Folk Music Lyrics

Folk music lyrics represent traditional song of the common people of any given region. In the most traditional sense, folk music lyrics are those that have not been affected by commercialization and mass communication.

Folk music lyrics are sung, spoken or rapped and communicated orally and passed down from one generation to the next in oral tradition. In a less traditional sense, folk music lyrics have become a genre that is a part of popular music, brought to light by the likes of Woody Guthrie, Pete Seeger and Bob Dylan.

In a general sense, folk music relies more heavily on the lyrics that it does on the accompanying sounds or instrumentation. Folk music lyrics are made up of meaningful words and phrases that reflect current events of the culture.

Narrative verse is often seen in folk music lyrics, which is a shorter form of epic poetry that goes back as far as the times in which the great blind poet Homer lived and wrote. In the beginning of its existence, folk music lyrics described battles, natural disasters and other tragedies that the common people had to endure.

Laments for lives lost in battles and war provided much of the content for folk music lyrics. Remember the dead and why the war was waged in the first place also provided much content.

Some old songs also featured local heroes such as Robin Hood, mysterious deaths or supernatural events. Christmas carols and religious hymns also were derived from folk songs and passed around from mouth-to-mouth.

Over the years, folk music lyrics would evolve and split in two different directions. Traditional folk songs would survive, yet popular folk music would come on the seen in the 1950’s and 1960’s.

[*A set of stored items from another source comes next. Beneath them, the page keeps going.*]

Lemma bind_raise {A B} (t : list Call) (e : Exn) (k : A -> M B) :
  bind (t, Raise e) k = (t, Raise e).
Proof. reflexivity. Qed.

Lemma bind_abort {A B} (t : list Call) (b : Exn) (k : A -> M B) :
  bind (t, Abort b) k = (t, Abort b).
Proof. reflexivity. Qed.

Lemma try_ok {A} (t : list Call) (a : A) (h : Exn -> M A) :
  try_except (t, Ok a) h = (t, Ok a).
Proof. reflexivity. Qed.

Lemma try_raise {A} (t : list Call) (e : Exn) (h : Exn -> M A) :
  try_except (t, Raise e) h = ((t ++ trace (h e))%list, outcome (h e)).
Proof. unfold try_except, trace, outcome. now destruct (h e). Qed.


Lemma page_header_eq : page_header = (header_calls, Ok tt).
Proof. reflexivity. Qed.

Lemma agent_calls_app (t u : list Call) :
  agent_calls (t ++ u) = (agent_calls t ++ agent_calls u)%list.
Proof. apply filter_app. Qed.

Lemma agent_calls_header : agent_calls header_calls = [].
Proof. reflexivity. Qed.

(** ** Python string facts *)

Lemma truthy_str_true (s : string) : s <> "" -> Py.truthy_str s = true.
Proof. destruct s; [congruence | reflexivity]. Qed.

Lemma truthy_list_true {A} (l : list A) : l <> [] -> Py.truthy_list l = true.
Proof. destruct l; [congruence | reflexivity]. Qed.

Lemma string_app_assoc (a b c : string) : (a ++ b) ++ c = a ++ (b ++ c).
Proof. induction a as [| x a IH]; simpl; [reflexivity | now rewrite IH]. Qed.

Lemma rstrip_app_keep (a b : string) :
  Py.rstrip b <> "" -> Py.rstrip (a ++ b) = a ++ Py.rstrip b.
Proof.
  intros Hb. induction a as [| x a IH]; simpl; [reflexivity |].
  rewrite IH. destruct (a ++ Py.rstrip b) eqn:E; [| reflexivity].
  destruct a; simpl in E; [congruence | discriminate].
Qed.

(** [.strip()] on line 102 removes exactly the newline the f-string
    starts with and the newline and indentation it ends with. *)
Lemma system_prompt_policy (df_names : list string) (dfs : list DataFrame) :
  system_prompt df_names dfs = policy_text (df_summary_text df_names dfs).
Proof.
  unfold system_prompt, policy_text, Py.strip.
  change prompt_head with (String (ascii_of_nat 10) policy_head).
  change (Py.lstrip (String (ascii_of_nat 10) policy_head ++ ?s))
    with (policy_head ++ s).
  rewrite <- string_app_assoc.
  rewrite rstrip_app_keep by (vm_compute; discriminate).
  now rewrite string_app_assoc.
Qed.

(** Push a computation through the binds whose left side has returned. *)
Ltac run_binds :=
  cbv beta zeta;
  repeat (first [rewrite bind_ok | rewrite bind_raise | rewrite bind_abort];
          cbv beta zeta).

(** ** The loader loop *)

Section Loader.

Variable w : World.

Lemma load_loop_parses (ncols : nat) (files : list UploadedFile) :
  forall (tables : list DataFrame) (i : nat)
         (dfs : list DataFrame) (df_names : list string),
    parses w files tables ->
    load_loop w ncols i files dfs df_names
    = (loop_calls ncols i files tables,
       Ok ((dfs ++ tables)%list, (df_names ++ map name files)%list)).
Proof.
  induction files as [| f files IH]; intros tables i dfs df_names Hp;
    inversion Hp as [| f' df fs' tables' Hf Hrest]; subst.
  - simpl. unfold ret. now rewrite !app_nil_r.
  - simpl load_loop. unfold extern, emit. rewrite Hf. run_binds.
    rewrite (IH tables' (S i) _ _ Hrest).
    unfold trace, outcome. simpl fst. simpl snd.
    rewrite <- !app_assoc. reflexivity.
Qed.

Lemma load_loop_fails (ncols : nat) (pre : list UploadedFile) :
  forall (tables : list DataFrame) (bad : UploadedFile)
         (post : list UploadedFile) (e : Exn) (i : nat)
         (dfs : list DataFrame) (df_names : list string),
    parses w pre tables ->
    read_csv w bad = Raise e ->
    load_loop w ncols i (pre ++ bad :: post) dfs df_names
    = ((loop_calls ncols i pre tables ++ [pd_read_csv bad])%list, Raise e).
Proof.
  induction pre as [| f pre IH]; intros tables bad post e i dfs df_names Hp Hbad;
    inversion Hp as [| f' df fs' tables' Hf Hrest]; subst.
  - simpl. unfold extern. now rewrite Hbad.
  - simpl app. simpl load_loop. unfold extern, emit. rewrite Hf. run_binds.
    rewrite (IH tables' bad post e (S i) _ _ Hrest Hbad).
    unfold trace, outcome. simpl fst. simpl snd.
    reflexivity.
Qed.

Lemma load_loop_aborts (ncols : nat) (pre : list UploadedFile) :
  forall (tables : list DataFrame) (bad : UploadedFile)
         (post : list UploadedFile) (b : Exn) (i : nat)
         (dfs : list DataFrame) (df_names : list string),
    parses w pre tables ->
    read_csv w bad = Abort b ->
    load_loop w ncols i (pre ++ bad :: post) dfs df_names
    = ((loop_calls ncols i pre tables ++ [pd_read_csv bad])%list, Abort b).
Proof.
  induction pre as [| f pre IH]; intros tables bad post b i dfs df_names Hp Hbad;
    inversion Hp as [| f' df fs' tables' Hf Hrest]; subst.
  - simpl. unfold extern. now rewrite Hbad.
  - simpl app. simpl load_loop. unfold extern, emit. rewrite Hf. run_binds.
    rewrite (IH tables' bad post b (S i) _ _ Hrest Hbad).
    unfold trace, outcome. simpl fst. simpl snd.
    reflexivity.
Qed.

(** Either every file parses, or there is a first one that does not. *)
Lemma parses_or_first_failure (files : list UploadedFile) :
  (exists tables, parses w files tables)
  \/ (exists pre bad post tables,
        files = (pre ++ bad :: post)%list
        /\ parses w pre tables
        /\ ((exists e, read_csv w bad = Raise e)
            \/ (exists b, read_csv w bad = Abort b))).
Proof.
  induction files as [| f files IH].
  - left. exists []. constructor.
  - destruct (read_csv w f) as [df | e | b] eqn:Hf.
    + destruct IH as [[tables Hp] | (pre & bad & post & tables & -> & Hp & Hb)].
      * left. exists (df :: tables). now constructor.
      * right. exists (f :: pre), bad, post, (df :: tables).
        repeat split; trivial. now constructor.
    + right. exists [], f, files, []. repeat split; eauto. constructor.
    + right. exists [], f, files, []. repeat split; eauto. constructor.
Qed.

Lemma parses_length (files : list UploadedFile) (tables : list DataFrame) :
  parses w files tables -> length tables = length files.
Proof. intros H. symmetry. exact (Forall2_length H). Qed.


Lemma make_columns_some (n : nat) :
  n <> 0 -> make_columns w n = ([st_columns n], Ok tt).
Proof.
  intros Hn. unfold make_columns, extern.
  destruct n; [congruence | reflexivity].
Qed.

Lemma length_nonempty {A} (l : list A) : l <> [] -> length l <> 0.
Proof. destruct l; [congruence | discriminate]. Qed.

Lemma load_tables_parses (files : list UploadedFile) (tables : list DataFrame) :
  files <> [] ->
  parses w files tables ->
  load_tables w files
  = ((banner_calls (length files) ++ loop_calls (length files) 0 files tables)%list,
     Ok (tables, map name files)).
Proof.
  intros Hne Hp. unfold load_tables, emit.
  rewrite (make_columns_some _ (length_nonempty _ Hne)). run_binds.
  rewrite (load_loop_parses _ _ _ _ _ _ Hp).
  unfold trace, outcome. simpl. reflexivity.
Qed.

Lemma load_tables_fails (pre post : list UploadedFile) (bad : UploadedFile)
    (tables : list DataFrame) (e : Exn) :
  parses w pre tables ->
  read_csv w bad = Raise e ->
  let files := (pre ++ bad :: post)%list in
  load_tables w files
  = ((banner_calls (length files) ++ loop_calls (length files) 0 pre tables
        ++ [pd_read_csv bad])%list,
     Raise e).
Proof.
  intros Hp Hb files. unfold load_tables, emit.
  rewrite make_columns_some
    by (apply length_nonempty; unfold files; now destruct pre).
  run_binds.
  unfold files. rewrite (load_loop_fails _ _ _ _ _ _ _ _ _ Hp Hb).
  unfold trace, outcome. simpl. reflexivity.
Qed.

Lemma load_tables_aborts (pre post : list UploadedFile) (bad : UploadedFile)
    (tables : list DataFrame) (b : Exn) :
  parses w pre tables ->
  read_csv w bad = Abort b ->
  let files := (pre ++ bad :: post)%list in
  load_tables w files
  = ((banner_calls (length files) ++ loop_calls (length files) 0 pre tables
        ++ [pd_read_csv bad])%list,
     Abort b).
Proof.
  intros Hp Hb files. unfold load_tables, emit.
  rewrite make_columns_some
    by (apply length_nonempty; unfold files; now destruct pre).
  run_binds.
  unfold files. rewrite (load_loop_aborts _ _ _ _ _ _ _ _ _ Hp Hb).
  unfold trace, outcome. simpl. reflexivity.
Qed.

End Loader.

Lemma agent_calls_loop (ncols : nat) (files : list UploadedFile) :
  forall (tables : list DataFrame) (i : nat),
    agent_calls (loop_calls ncols i files tables) = [].
Proof.
  induction files as [| f files IH]; intros [| df tables] i; simpl; auto.
Qed.

Lemma shown_loop (ncols : nat) (files : list UploadedFile) :
  forall (tables : list DataFrame) (i : nat),
    length tables = length files ->
    dataframes_shown (loop_calls ncols i files tables) = map (head 3) tables.
Proof.
  induction files as [| f files IH]; intros [| df tables] i Hl;
    simpl in *; try discriminate; trivial.
  f_equal. apply IH. lia.
Qed.

(** ** The question and the agent *)

Section Asking.

Variable w : World.

Lemma answer_empty (agent : Agent) (sp : string) :
  answer w agent sp "" = ([], Ok tt).
Proof. reflexivity. Qed.

Lemma answer_ok (agent : Agent) (sp q r : string) :
  q <> "" ->
  run w agent (final_query sp q) = Ok r ->
  answer w agent sp q = (answered_calls agent (final_query sp q) r, Ok tt).
Proof.
  intros Hq Hr. unfold answer. rewrite (truthy_str_true _ Hq).
  unfold emit, extern. rewrite Hr. run_binds. reflexivity.
Qed.

Lemma answer_raise (agent : Agent) (sp q : string) (e : Exn) :
  q <> "" ->
  run w agent (final_query sp q) = Raise e ->
  answer w agent sp q = (failed_calls agent (final_query sp q) e, Ok tt).
Proof.
  intros Hq Hr. unfold answer. rewrite (truthy_str_true _ Hq).
  unfold emit, extern. rewrite Hr. run_binds. reflexivity.
Qed.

Commercialization of folk music and lyrics would gall the traditionalists, yet a new listening audience emerged as singers would write music such as protest songs to in response to such current happenings as the Vietnam War and the Civil Rights Movement. Bob Dylan and Joan Baez would voice the concerns of the common people over a government seen as out of touch with the will of the people.

Acerbic lyrics and calls to action would be incorporated with more traditional melodies performed with acoustic guitar and sometimes less than eloquent vocals. Folk would then go onto influence rock and country music and some even see Rap music as a kind of inner-city folk music with lyrics centering on contemporary issues such as violence that harkens back to the traditional folk music lyrics of Homer’s time.